(GIVEN DATA)
Lemma sweep_spec now l : NoDup l -> forall m due kept m',
  sweep now l m = (due, kept, m') ->
  due = filter (is_due now m) l /\ kept = filter (is_kept now m) l /\
  (forall h, m' !! h = if decide (h ∈ due) then stop_cell <$> m !! h else m !! h).
Proof.
  induction 1 as [|h l Hout Hnd IH]; intros m due kept m' E; cbn [sweep] in E.
  { injection E as <- <- <-. split; [done|]. split; [done|]. intros h. by rewrite decide_False by apply not_elem_of_nil. }
  rewrite !filter_cons. destruct (m !! h) as [t|] eqn:Et.
  2: { rewrite !decide_False by (intros (t & ? & _); congruence). by apply IH. }
  destruct (tc_stopped t) eqn:Es.
  { rewrite !decide_False by (intros (t' & ? & ? & _); congruence). by apply IH. }
  destruct (After (tc_at t) now) eqn:Ea; cbn [negb] in E.
  - destruct (sweep now l m) as [[due0 kept0] m0] eqn:E0. injection E as <- <- <-.
    destruct (IH m _ _ _ E0) as (-> & -> & Hm). rewrite decide_False by (intros (t' & ? & _ & ?); congruence).
    by rewrite decide_True by (exists t; done).
  - destruct (sweep now l _) as [[due0 kept0] m0] eqn:E0. injection E as <- <- <-.
    destruct (IH _ _ _ _ E0) as (-> & -> & Hm). rewrite decide_True by (exists t; done).
    rewrite decide_False by (intros (t' & ? & _ & ?); congruence).
    assert (Hdue : filter (is_due now (<[h:=stop_cell t]> m)) l = filter (is_due now m) l).
    { apply filter_iff_in. intros x Hx. apply due_ext. rewrite lookup_insert_ne; [done|]. by intros ->. }
    rewrite Hdue in Hm |- *. split; [done|]. split.
    + apply filter_iff_in. intros x Hx. apply kept_ext. rewrite lookup_insert_ne; [done|]. by intros ->.
    + intros h'. rewrite Hm. destruct (decide (h' = h)) as [->|Hne].
      * rewrite lookup_insert_eq, decide_False by (intros [_ ?]%list_elem_of_filter; done).
        rewrite decide_True by left. by rewrite Et.
      * rewrite lookup_insert_ne by done.
        destruct (decide (h' ∈ filter (is_due now m) l)) as [Hd|Hd], (decide (h' ∈ h :: _)) as [Hd'|Hd']; try done.
        -- destruct Hd'. by right.
        -- by apply elem_of_cons in Hd' as [?|?].
Qed.

(** The order of the calls: by deadline, and as they were scheduled where
    deadlines are equal. *)
Definition called_before (m : gmap nat TestTimer) (h h' : nat) : Prop :=
  deadline m h < deadline m h' \/ (deadline m h = deadline m h' /\ (h < h')%nat).

Record advanced (d : Z) (c c' : Clock) (due : list nat) : Prop := {
  av_now : ck_now c' = TimeAdd (ck_now c) d;
  av_next : ck_next c' = ck_next c;
  av_due : forall h, h ∈ due <-> exists t, live c h t /\ After (tc_at t) (ck_now c') = false;
  av_order : StronglySorted (called_before (ck_cells c)) due;
  av_live : forall h t, live c' h t <-> live c h t /\ After (tc_at t) (ck_now c') = true;
  av_cells : forall h, ck_cells c' !! h = if decide (h ∈ due) then stop_cell <$> ck_cells c !! h else ck_cells c !! h;
  av_ok : clock_ok c'
}.

Lemma sorted_NoDup l : StronglySorted Nat.lt l -> NoDup l.
Proof.
  induction 1 as [|x l Hl IH Hx]; constructor; [|done]. rewrite Forall_forall in Hx. intros Hin%Hx. lia.
Qed.

Lemma sorted_filter (P : nat -> Prop) `{forall h, Decision (P h)} l : StronglySorted Nat.lt l -> StronglySorted Nat.lt (filter P l).
Proof.
  induction 1 as [|x l Hl IH Hx]; [constructor|]. rewrite filter_cons. case_decide; [|done].
  constructor; [done|]. rewrite Forall_forall in Hx |- *. intros y [_ Hy]%list_elem_of_filter. by apply Hx.
Qed.

Lemma Advance_spec d c due c' : clock_ok c -> Advance d c = (due, c') -> advanced d c c' due.
Proof.
  intros [C1 C2 C3 C4]. unfold Advance. destruct (sweep _ _ _) as [[due0 kept] m] eqn:E. intros [= <- <-].
  destruct (sweep_spec _ _ (sorted_NoDup _ C1) _ _ _ _ E) as (Hdue & Hkept & Hm).
  set (now := TimeAdd (ck_now c) d) in *.
  assert (Hin : forall h, h ∈ SliceStable (deadline m) due0 <-> h ∈ due0) by (intros h; apply elem_of_SliceStable).
  assert (Hiff : forall h, h ∈ due0 <-> exists t, live c h t /\ After (tc_at t) now = false).
  { intros h. rewrite Hdue, list_elem_of_filter. unfold is_due, live. split.
    - intros [(t & ? & ? & ?) _]. by exists t.
    - intros (t & [? ?] & ?). split; [by exists t|]. by apply (C4 h t). }
  assert (Hdl : forall h, deadline m h = deadline (ck_cells c) h).
  { intros h. unfold deadline. rewrite Hm. destruct (decide (h ∈ due0)); [|done]. by destruct (ck_cells c !! h). }
  assert (Hlive : forall h t, live (mkClock now kept m (ck_next c)) h t <-> live c h t /\ After (tc_at t) now = true).
  { intros h t. unfold live. cbn. rewrite Hm. destruct (decide (h ∈ due0)) as [Hd|Hd].
    - apply Hiff in Hd as (t0 & [E0 Hs0] & Ha0). rewrite E0. cbn. split; [by intros [[= <-] ?]|intros [[[= <-] _] ?]; congruence].
    - split; [|by intros [? _]]. intros [Et Hs]. split; [done|]. destruct (After (tc_at t) now) eqn:Ea; [done|].
      destruct Hd. apply Hiff. by exists t. }
  split; try done; cbn.
  - intros h. by rewrite Hin.
  - assert (Hs : StronglySorted Nat.lt due0) by (rewrite Hdue; by apply sorted_filter).
    eapply sorted_impl; [|apply (SliceStable_keeps (deadline m) _ _ Hs)].
    intros h h' [Ha Hr]. unfold called_before. rewrite <- !Hdl. unfold ascending in *. cbn in *.
    rewrite !Z.leb_le in *. destruct (Z.eq_dec (deadline m h) (deadline m h')); [right|left; lia].
    split; [done|]. apply Hr. lia.
  - intros h. rewrite Hm. by destruct (decide (h ∈ due0)) as [Hd|Hd]; [rewrite decide_True by by rewrite Hin|rewrite decide_False by by rewrite Hin].
  - split; cbn.
    + rewrite Hkept. by apply sorted_filter.
    + intros h. rewrite Hm, <- C2. destruct (decide (h ∈ due0)); [|done]. by rewrite fmap_is_Some.
    + intros h. rewrite Hkept. intros [_ Hh]%list_elem_of_filter. by apply C3.
    + intros h t Hl. pose proof (proj1 (Hlive h t) Hl) as [[E0 Hs0] Ha0]. rewrite Hkept. apply list_elem_of_filter.
      split; [by exists t|]. by apply (C4 h t).
Qed.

(EXERCISE OBJECTIVE) In the material above, transcribe exactly the lines beginning at the one with "- destruct (sweep now l _)" and ending at the one with "lookup_insert_ne by done.", both included.

(COMPLETED TASK)
  - destruct (sweep now l _) as [[due0 kept0] m0] eqn:E0. injection E as <- <- <-.
    destruct (IH _ _ _ _ E0) as (-> & -> & Hm). rewrite decide_True by (exists t; done).
    rewrite decide_False by (intros (t' & ? & _ & ?); congruence).
    assert (Hdue : filter (is_due now (<[h:=stop_cell t]> m)) l = filter (is_due now m) l).
    { apply filter_iff_in. intros x Hx. apply due_ext. rewrite lookup_insert_ne; [done|]. by intros ->. }
    rewrite Hdue in Hm |- *. split; [done|]. split.
    + apply filter_iff_in. intros x Hx. apply kept_ext. rewrite lookup_insert_ne; [done|]. by intros ->.
    + intros h'. rewrite Hm. destruct (decide (h' = h)) as [->|Hne].
      * rewrite lookup_insert_eq, decide_False by (intros [_ ?]%list_elem_of_filter; done).
        rewrite decide_True by left. by rewrite Et.
      * rewrite lookup_insert_ne by done.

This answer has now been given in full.